• TASK DIRECTIONS
Reproduce exactly the lines below from the one containing "The development embeds" through the one containing "Conventions of the embedding.", including both, and nothing else.

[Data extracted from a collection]
(** * Verification of the Double-DQN trainer in [src/model-actions.js]

    The development embeds the encoder ([obstacleToVector], [stateToTensor]),
    the learner ([optimizeModel]), the target synchroniser
    ([updateTargetModel]) and the episode driver ([trainDinoModel]) as Rocq
    functions and proves the properties stated for them.

    Conventions of the embedding.
    - Pixel coordinates and time stamps are integers ([Z]); array indices,
      actions and episode counters are naturals.
    - Action values, rewards, [gamma] and [epsilon] are JavaScript numbers;
      they are idealised as real numbers ([R]): rounding of double and
      single precision arithmetic is outside the model.
    - Weights of a network are an abstract type; the forward pass of the
      shared architecture is a parameter [forward].
    - The environment and the random generator are oracles: the answers of
      [proxy.state()] are a list consumed in order, the draws of
      [Math.random] come with each iteration. *)

From Stdlib Require Import ZArith List Bool Lia Reals Lra PeanoNat Permutation.
From Stdlib Require String.
Import ListNotations.

(* ------------------------------------------------------------------ *)
(** ** JavaScript primitives used by the source *)

Module Js.

Open Scope Z_scope.

(** [ToInt32]: the coercion every bitwise operator applies to its operand;
    the value is taken modulo 2^32 into the signed range. *)
Definition toInt32 (z : Z) : Z := (z + 2 ^ 31) mod 2 ^ 32 - 2 ^ 31.

(** [~~(a / b)] for integers [a] and [b]: the quotient is truncated toward
    zero and then wrapped by [ToInt32].  (The source divides by 16, a
    power of two, so the double division is exact for every integer [a]
    below 2^53 in size.) *)
Definition truncDiv (a b : Z) : Z := toInt32 (Z.quot a b).

(** [arr[k] = v] on an ordinary array: an index inside the array is
    overwritten, an index past the end grows the array (the holes are
    written as 0 here; an array that has grown is rejected by [tensor2d]
    below, so their value is never read). *)
Fixpoint array_set (k : nat) (v : Z) (arr : list Z) : list Z :=
  match k, arr with
  | O, [] => [v]
  | O, _ :: rest => v :: rest
  | S k', [] => 0 :: array_set k' v []
  | S k', x :: rest => x :: array_set k' v rest
  end.

(** [arr[k] = v] on a typed array: a store outside the array is ignored. *)
Fixpoint typed_set {A : Type} (k : nat) (v : A) (arr : list A) : list A :=
  match k, arr with
  | _, [] => []
  | O, _ :: rest => v :: rest
  | S k', x :: rest => x :: typed_set k' v rest
  end.

(** [arr.slice(from, to)] for [0 <= from <= to]. *)
Definition slice {A : Type} (from to : nat) (arr : list A) : list A :=
  firstn (to - from) (skipn from arr).

(** [a % b === 0] on non-negative integers: [a % 0] is NaN, which is not
    equal to 0. *)
Definition remIsZero (a b : nat) : bool :=
  match b with
  | O => false
  | S _ => Nat.eqb (Nat.modulo a b) 0
  end.

End Js.

(** Exceptions that the embedded code can raise. *)
Inductive Exn : Type :=
| ShapeError          (* tf.tensor2d: values do not match the shape *)
| InsufficientData    (* memory.sample on a buffer that is too small *)
| FitError (code : nat). (* failure inside the tensor runtime during fit *)

Definition bind {A B : Type} (m : Exn + A) (k : A -> Exn + B) : Exn + B :=
  match m with
  | inl e => inl e
  | inr a => k a
  end.

Notation "x <- m ;; k" := (bind m (fun x => k))
  (at level 61, m at next level, right associativity).

(* ------------------------------------------------------------------ *)
(** ** State encoder *)

Module Encoder.

Open Scope Z_scope.

Record Obstacle : Type := mkObstacle
  { xPos : Z; yPos : Z; width : Z; size : Z }.

(** A well-formed state: the obstacles are an array of obstacle
    objects.  What the encoder does with a value that is not one (no
    [obstacles] field, a null entry in the array) is the subject of
    [RawEncoder] below, which agrees with [stateToTensor] on the
    well-formed states. *)
Record State : Type := mkState
  { obstacles : list Obstacle;
    jumping : bool;
    ypos : Z;
    time : Z;
    done : bool }.

(** [Math.min(39, Math.max(0, ~~((obstacle.xPos - 19) / 16)))] *)
Definition distance (obstacle : Obstacle) : Z :=
  Z.min 39 (Z.max 0 (Js.truncDiv (xPos obstacle - 19) 16)).

Definition obstacleToVector (obstacle : Obstacle) (vector : list Z)
    (offset : nat) : list Z :=
  let vector := Js.array_set (offset + Z.to_nat (distance obstacle)) 1 vector in
  let vector := Js.array_set (offset + 40) (yPos obstacle) vector in
  let vector := Js.array_set (offset + 41) (width obstacle) vector in
  Js.array_set (offset + 42) (size obstacle) vector.

(** [tf.tensor2d(values, [1, 88])]: raises unless there are 88 values. *)
Definition tensor2d (values : list Z) : Exn + list Z :=
  if Nat.eqb (length values) 88 then inr values else inl ShapeError.

(** Lines 20-54 on a well-formed state; on these it is the function
    [RawEncoder.stateToTensorRaw] of arbitrary values. *)
Definition stateToTensor (state : State) : Exn + list Z :=
  let vector := repeat 0 88 in
  let vector :=
    match obstacles state with
    | [] => vector
    | o0 :: rest =>
        let vector := obstacleToVector o0 vector 0 in
        match rest with
        | [] => vector
        | o1 :: _ => obstacleToVector o1 vector 43
        end
    end in
  let vector := if jumping state then Js.array_set 86 1 vector else vector in
  let vector := Js.array_set 87 (ypos state) vector in
  tensor2d vector.

(** The bucket as the specification words it:
    clamp(floor((xPos - 19) / 16), 0, 39). *)
Definition bucket_spec (x : Z) : Z := Z.min 39 (Z.max 0 ((x - 19) / 16)).

End Encoder.

(* ------------------------------------------------------------------ *)
(** ** The encoder on values as they arrive

    [proxy.state()] returns a plain object.  Its [obstacles] field may be
    absent ([undefined]) and an entry of the array may be [null] or
    [undefined]; reading [.length] of the first or [.xPos] of the second
    raises a [TypeError]. *)

Module RawEncoder.

Import Encoder.
Open Scope Z_scope.

Record RawState : Type := mkRawState
  { rawObstacles : option (list (option Obstacle));
    rawJumping : bool;
    rawYpos : Z;
    rawTime : Z;
    rawDone : bool }.

(** What the encoder can raise: the [TypeError] of a property read on
    [undefined] or [null], or an exception of the tensor runtime. *)
Inductive EncodeError : Type :=
| TypeError
| TensorError (e : Exn).

(** Lines 46-53: the two writes after the obstacle blocks and the
    tensor. *)
Definition finish (state : RawState) (vector : list Z)
    : EncodeError + list Z :=
  let vector :=
    if rawJumping state then Js.array_set 86 1 vector else vector in
  let vector := Js.array_set 87 (rawYpos state) vector in
  match tensor2d vector with
  | inr t => inr t
  | inl e => inl (TensorError e)
  end.

(** Lines 20-54 on a raw value. *)
Definition stateToTensorRaw (state : RawState) : EncodeError + list Z :=
  let vector := repeat 0 88 in
  match rawObstacles state with
  | None => inl TypeError
  | Some obstacles =>
      match obstacles with
      | [] => finish state vector
      | entry0 :: rest =>
          match entry0 with
          | None => inl TypeError
          | Some o0 =>
              let vector := obstacleToVector o0 vector 0 in
              match rest with
              | [] => finish state vector
              | entry1 :: _ =>
                  match entry1 with
                  | None => inl TypeError
                  | Some o1 => finish state (obstacleToVector o1 vector 43)
                  end
              end
          end
      end
  end.

(** The raw value of a well-formed state. *)
Definition ofState (s : State) : RawState :=
  mkRawState (Some (map Some (obstacles s))) (jumping s) (ypos s) (time s)
             (done s).

(** The [obstacles] field is an array and the entries the encoder reads,
    the first two, are obstacle objects. *)
Definition wellFormed (state : RawState) : bool :=
  match rawObstacles state with
  | None => false
  | Some [] => true
  | Some (None :: _) => false
  | Some (Some _ :: []) => true
  | Some (Some _ :: None :: _) => false
  | Some (Some _ :: Some _ :: _) => true
  end.

End RawEncoder.

(* ------------------------------------------------------------------ *)
(** ** Replay memory *)

Module Replay.

Record Transition : Type := mkTransition
  { state : list Z;
    action : nat;
    reward : R;
    nextState : list Z;
    done : bool }.

(** Modelled from the spec: the class [Memory] ([require('../src/Memory')])
    is used by the trainer through [buffer], [add] and [sample] but its
    file is not among the sources.  It is a bounded FIFO buffer: [add]
    evicts the oldest entry when the buffer is at capacity, [sample n]
    fails when fewer than [n] entries are stored and otherwise makes [n]
    independent draws (the random indices are the oracle [draw]). *)
Record Memory : Type := mkMemory
  { capacity : nat;
    buffer : list Transition }.

(** Modelled from the spec: [add] evicts the oldest entry of a full
    buffer, then appends. *)
Definition add (t : Transition) (m : Memory) : Memory :=
  if Nat.leb (capacity m) (length (buffer m))
  then mkMemory (capacity m) (tl (buffer m) ++ [t])
  else mkMemory (capacity m) (buffer m ++ [t]).

(** Modelled from the spec: [sample n] raises on fewer than [n] entries,
    otherwise returns [n] entries drawn with replacement. *)
Definition sample (n : nat) (draw : nat -> nat) (m : Memory)
    : Exn + list Transition :=
  if Nat.ltb (length (buffer m)) n then inl InsufficientData
  else
    match buffer m with
    | [] => inr []
    | t0 :: _ =>
        inr (map (fun k => nth (draw k mod length (buffer m)) (buffer m) t0)
                 (seq 0 n))
    end.

End Replay.

(* ------------------------------------------------------------------ *)
(** ** Learner: the Double-DQN optimisation step *)

Module Learner.

Import Replay.
Open Scope R_scope.

(** A rank-2 tensor: its rows, and its second dimension [shape[1]]. *)
Record Tensor : Type := mkTensor
  { rows : list (list R);
    shape1 : nat }.

(** [tensor.dataSync()]: the values, row after row. *)
Definition dataSync (t : Tensor) : list R := concat (rows t).

(** [argMax] along one row: the first index that holds the maximum. *)
Fixpoint argMaxFrom (best : R) (bestIndex index : nat) (row : list R) : nat :=
  match row with
  | [] => bestIndex
  | x :: rest =>
      if Rlt_dec best x
      then argMaxFrom x index (S index) rest
      else argMaxFrom best bestIndex (S index) rest
  end.

Definition argMaxRow (row : list R) : nat :=
  match row with
  | [] => 0%nat
  | x :: rest => argMaxFrom x 0 1 rest
  end.

(** [tensor.argMax(-1).dataSync()] *)
Definition argMax (t : Tensor) : list nat := map argMaxRow (rows t).

Section Model.

Variable Weights : Type.
(** Forward pass of the architecture on one feature vector. *)
Variable forward : Weights -> list Z -> list R.
(** Width of the output layer. *)
Variable units : nat.
(** [model.fit(inputs, targets, {epochs: 1, batchSize, shuffle: true})]:
    the new weights and the loss, or the exception it raises. *)
Variable fit :
  Weights -> list (list Z) -> list (list R) -> nat -> Exn + (Weights * R).

(** [model.apply(tf.tensor2d(batch))] *)
Definition apply (model : Weights) (batch : list (list Z)) : Tensor :=
  mkTensor (map (forward model) batch) units.

(** Lines 194-203: the value written for the action taken. *)
Definition targetQValue (targetModelNextQValues : list R)
    (onlineModelNextActions : list nat) (noOfActions : nat) (gamma : R)
    (i : nat) (experience : Transition) : R :=
  if done experience then reward experience
  else
    let nextOnlineAction := nth i onlineModelNextActions 0%nat in
    let nextTargetQValue :=
      nth (noOfActions * i + nextOnlineAction) targetModelNextQValues 0 in
    reward experience + gamma * nextTargetQValue.

(** Lines 191-214: the loop over the batch, from index [i] on (the
    branch under [false && experience.done] never runs). *)
Fixpoint targetsLoop (onlineModelQValues targetModelNextQValues : list R)
    (onlineModelNextActions : list nat) (noOfActions : nat) (gamma : R)
    (i : nat) (experiences : list Transition) : list (list R) :=
  match experiences with
  | [] => []
  | experience :: rest =>
      let targetQ :=
        targetQValue targetModelNextQValues onlineModelNextActions
                     noOfActions gamma i experience in
      let targetArray :=
        Js.slice (i * noOfActions) ((i + 1) * noOfActions)
                 onlineModelQValues in
      Js.typed_set (action experience) targetQ targetArray
        :: targetsLoop onlineModelQValues targetModelNextQValues
             onlineModelNextActions noOfActions gamma (S i) rest
  end.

• EXERCISE OUTPUT
    The development embeds the encoder ([obstacleToVector], [stateToTensor]),
    the learner ([optimizeModel]), the target synchroniser
    ([updateTargetModel]) and the episode driver ([trainDinoModel]) as Rocq
    functions and proves the properties stated for them.

    Conventions of the embedding.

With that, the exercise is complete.